Institucional

Desenvolvimento sustentável pauta palestra de Fábio Barbosa


Novo consumidor valoriza responsabilidade socioambiental e ética, elementos que devem estar no DNA das empresas que querem permanecer competitivas
Fábio Barbosa: adesão a práticas socioambientais e valores éticos é questão de
sobrevivência no mundo empresarial

Riscos e oportunidades no âmbito do desenvolvimento sustentável pautaram a última reunião plenária do Secovi-SP. Fábio Barbosa, vice-presidente da Fundação Itaú Social, falou sobre o tema para um público de mais de 40 associados e interessados no tema.

Barbosa foi pragmático: adesão a práticas socioambientais e valores éticos é questão de sobrevivência no mundo empresarial. De acordo com ele, a cultura de conformidade ao “era assim que se fazia antigamente” para justificar, entre outras condutas, a contratação de mão de obra sem registro, poluir o meio ambiente, não respeitar os direitos dos consumidores etc, mudou radicalmente, e para melhor. O novo consumidor quer saber onde, por quem e como é fabricado o produto que ele compra, que matéria-prima é utilizada, que tratamento é dado aos resíduos.

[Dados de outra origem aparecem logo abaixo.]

(** [template] is the body of the approved template the request names: its version,
    and the locale that was asked for if one was. *)
Definition names_template body (template : string) (d : Db) : Prop :=
  ∃ locale te, db_template d !! (rq_template_id body, rq_template_version body, locale) = Some te
    ∧ te_body te = template ∧ (∀ l, rq_locale body = Some l → locale = l).
Lemma names_template_stable body template : stable grows (names_template body template).
Proof.
  intros d d' HR (l & te & Hl & Hrest). exists l, te. split; [|done]. by eapply lookup_weaken, gr_template.
Qed.
Hint Resolve names_template_stable : core.
(** The request [id] is queued as [body] asked: an open ledger row and a free outbox
    row, due when asked, addressed to a matching address of a customer on file, with
    a destination and a rendering of the named template that decrypt under that
    customer's key. *)
Definition accepted_as (producer : N) body (id : N) (d : Db) : Prop :=
  ∃ created q r kind dek template text ct,
  db_request d !! (created, id) = Some q ∧ db_outbox d !! id = Some r
  ∧ ob_id r = id ∧ ob_created_at r = created
  ∧ ob_next_attempt_at r = default created (rq_scheduled_for body)
  ∧ ob_priority r = (if decide (rq_class body = class.MARKETING) then 2 else 1)
  ∧ ob_channel r = rq_channel body ∧ ob_class r = rq_class body ∧ ob_producer_id r = producer
  ∧ ob_campaign_id r = rq_campaign_id body ∧ ob_expires_at r = rq_expires_at body
  ∧ ob_cancelled_at r = None ∧ ob_attempts r = 0 ∧ ob_leased_until r = None
  ∧ cr_tenant_id q = tn_id tn ∧ cr_customer_id q = ob_customer_id r ∧ cr_producer_id q = producer
  ∧ cr_channel q = rq_channel body ∧ cr_class q = rq_class body ∧ cr_campaign_id q = rq_campaign_id body
  ∧ cr_template_id q = rq_template_id body ∧ cr_template_version q = rq_template_version body
  ∧ cr_scheduled_for q = rq_scheduled_for body ∧ cr_expires_at q = rq_expires_at body
  ∧ cr_final_status q = None ∧ cr_destination_hmac q = tn_hmac tn (rq_destination body)
  ∧ kind_for_channel (rq_channel body) = Some kind
  ∧ resolved_to kind (tn_hmac tn (rq_destination body)) (ob_customer_id r) (ob_address_id r) d
  ∧ key_on_file plain (ob_customer_id r) dek d
  ∧ decrypt dek (uuid_bytes id) (cr_destination_ciphertext q) = Ok (rq_destination body)
  ∧ cr_payload_ciphertext q = Some ct ∧ decrypt dek (uuid_bytes id) ct = Ok text
  ∧ names_template body template d ∧ render template (rq_variables body) = Ok text.

(** What a reply says. *)
Definition reply_ok (producer : N) (key : string) body dr (r : Z * N) (d : Db) : Prop :=
  find_idempotent_reply producer key d = Some r.2 ∧
  (r.1 = 200 ∨ (r.1 = 201 ∧ r.2 = dr_request_id dr ∧ accepted_as producer body r.2 d)).

Definition nonces_ok dr : Prop := ∀ i, String.length (dr_nonce dr i) = NONCE_LEN.

Lemma accept_hoare producer key body input dr kind :
  kind_for_channel (rq_channel body) = Some kind → nonces_ok dr →
  hoare grows customer_wf (accept_comms tn producer key body input dr)
    (reply_ok producer key body dr) no_ipanic.
Proof.
  intros Hk Hn. unfold accept_comms.
  eapply hoare_bind; [apply _| |].
  { apply hoare_lift. eapply hoare_weaken; [by apply (resolve_hoare (tn_keys tn) plain)|auto|done|apply resolve_no_ipanic]. }
  intros res. set (P1 := resolved_to kind (tn_hmac tn (rq_destination body)) (rs_customer_id res) (rs_address_id res)).
  assert (stable grows P1) as HP1 by (apply resolved_to_stable). cbv zeta.
  eapply (hoare_bind _ _ _ _ (λ tm d, P1 d ∧ from_option (λ te, names_template body (te_body te) d) True tm)).
  { apply hoare_lift, hoare_query; auto; [apply _|]. intros t d Hd. split; [done|].
    destruct (db_template d !! _) as [te|] eqn:Hte; [|done]. eexists _, te. split_and!; [exact Hte|done|].
    by intros l ->. }
  intros tm. eapply (hoare_bind _ _ _ _ (λ te d, P1 d ∧ names_template body (te_body te) d));
    [apply hoare_of; [apply _|]; intros d [Hd Hte]; destruct tm; simpl; auto|].
  intros tm'. set (PT := λ d, P1 d ∧ names_template body (te_body tm') d).
  assert (stable grows PT) as HPT by (apply stable_and; [done|apply names_template_stable]).
  eapply hoare_bind; [apply _|apply (hoare_pure PT), map_err_only; auto|].
  intros text. apply hoare_pull. intros Hrender%map_err_Ok.
  eapply (hoare_bind _ _ _ _ (λ dek d, PT d ∧ key_on_file plain (rs_customer_id res) dek d)).
  { apply hoare_lift. eapply hoare_weaken; [apply (hoare_frame grows PT (λ _, True)); [done|apply (svc_get grows)]
      |by intros d ?|done|apply dek_no_ipanic]. }
  intros dek. set (P2 := λ d, PT d ∧ key_on_file plain (rs_customer_id res) dek d).
  assert (stable grows P2) as HP2.
  { apply stable_and; [done|]. apply key_on_file_stable. by intros d d' []. }
  eapply hoare_bind; [apply _|apply (hoare_pure P2), map_err_only; auto|].
  intros ct. apply hoare_pull. intros Hct%map_err_Ok.
  eapply hoare_bind; [apply _|apply (hoare_pure P2), map_err_only; auto|].
  intros pt. apply hoare_pull. intros Hpt%map_err_Ok. set (n := MkNew _ _ _ _ _ _ _ _ _ _ _ _ _ _ _).
  eapply hoare_bind; [apply _|apply hoare_lift; eapply hoare_weaken;
    [apply (insert_transactional_hoare P2 key (dr_request_id dr) n HP2)|auto|intros o d Hd; exact Hd|auto]|].
  intros o. eapply (hoare_bind _ _ _ _ (λ o' d, o = Some o' ∧ _)).
  { apply hoare_of; [apply _|]. intros d Hd. destruct o as [o'|]; [split; [done|exact Hd]|by destruct Hd]. }
  intros o'. apply hoare_pull. intros ->. apply hoare_ret; [apply _|]. intros d [[[HR HT] HK] Hd].
  destruct o' as [|i]; simpl in *; split; simpl; [by destruct Hd|right|done|by left].
  destruct Hd as [_ (now & Hq1 & Hq2)]. split_and!; [done|done|].
  assert (∀ c m b, encrypt (dr_nonce dr c) dek (uuid_bytes (dr_request_id dr)) m = Ok b →
    decrypt dek (uuid_bytes (dr_request_id dr)) b = Ok m) as Hdec.
  { intros c m b Hb. by apply (decrypt_encrypt (dr_nonce dr c)). }
  exists now, (request_row n), (outbox_row n (dr_request_id dr) now), kind, dek, (te_body tm'), text, pt.
  split_and!; try done; [by apply (Hdec 1%N)|by apply (Hdec 2%N)].
Qed.

Lemma validate_channel_kind ch u : validate_channel ch = Ok u → ∃ kind, kind_for_channel ch = Some kind.
Proof.
  unfold validate_channel, kind_for_channel. case_decide as Hc; [|done]. intros _.
  repeat case_decide; eauto. naive_solver.
Qed.

Lemma validate_schedule_hoare s h :
  hoare grows customer_wf (validate_schedule s h) (λ _, customer_wf) (λ _, True).
Proof.
  destruct s as [t|]; simpl; [|apply hoare_ret; [apply _|auto]].
  eapply (hoare_bind _ _ _ _ (λ _, customer_wf)); [apply hoare_now; auto; apply _|]. intros now.
  eapply (hoare_bind _ _ _ _ (λ _, customer_wf)).
  { apply hoare_of; [apply _|]. intros d Hd. by destruct (checked_add_signed _ _). }
  intros horizon. destruct (_ <? _); [apply hoare_throw; [apply _|auto]|apply hoare_ret; [apply _|auto]].
Qed.

Lemma pure_checks_no_panic body (key : option string) :
  (∀ e, validate_channel (rq_channel body) = Err e → no_ipanic e)
  ∧ (∀ e, validate_class (rq_class body) (rq_campaign_id body) = Err e → no_ipanic e)
  ∧ (∀ e, build_resolution_input body = Err e → no_ipanic e)
  ∧ (∀ e, ok_or key MissingIdempotencyKey = Err e → no_ipanic e).
Proof.
  unfold validate_channel, validate_class, build_resolution_input, ok_or, no_ipanic.
  split_and!; intros e He ->; repeat (case_decide || case_match); congruence.
Qed.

“Há três razões pelas quais executivos e empresários se aproximaram da sustentabilidade: por convicção, por conveniência ou por constrangimento. Não dá mais para dizer que na sua empresa qualquer questão socioambiental ou ética é ignorada”, afirmou. “A informação se disseminou e as pessoas estão mais cientes de seus direitos. A sociedade mudou.”

Segundo o executivo, o viés inspiracional da sustentabilidade vem ganhando terreno: a partir das demandas – “irreversivelmente crescente” – desse novo consumidor, muitos novos negócios podem surgir.

Hamilton Leite, pró-reitor da Univesidade Secovi, e Carlos Borges, VP
de  Tecnologia e Qualidade do Secovi-SP, ladeiam Barbosa

O executivo até adaptou a famosa citação do economista Milton Friedman “The business of business is business” (“o negócio dos negócios são negócios”) para “o negócio dos negócios são negócios sustentáveis”, ou seja, faça hoje o que vai poder fazer amanhã e depois de amanhã – um negócio contínuo. E defende autorregulamentação: melhor promover aprimoramentos nos seus negócios, antevendo e antecipando tendências, do que na força da lei, feita por quem pouco conhece o seu setor.

Ao final, Barbosa respondeu perguntas dos participantes, sob a coordenação de Hamilton Leite, pró-reitor da Universidade Secovi, e do vice-presidente de Tecnologia e Qualidade da entidade, Carlos Borges.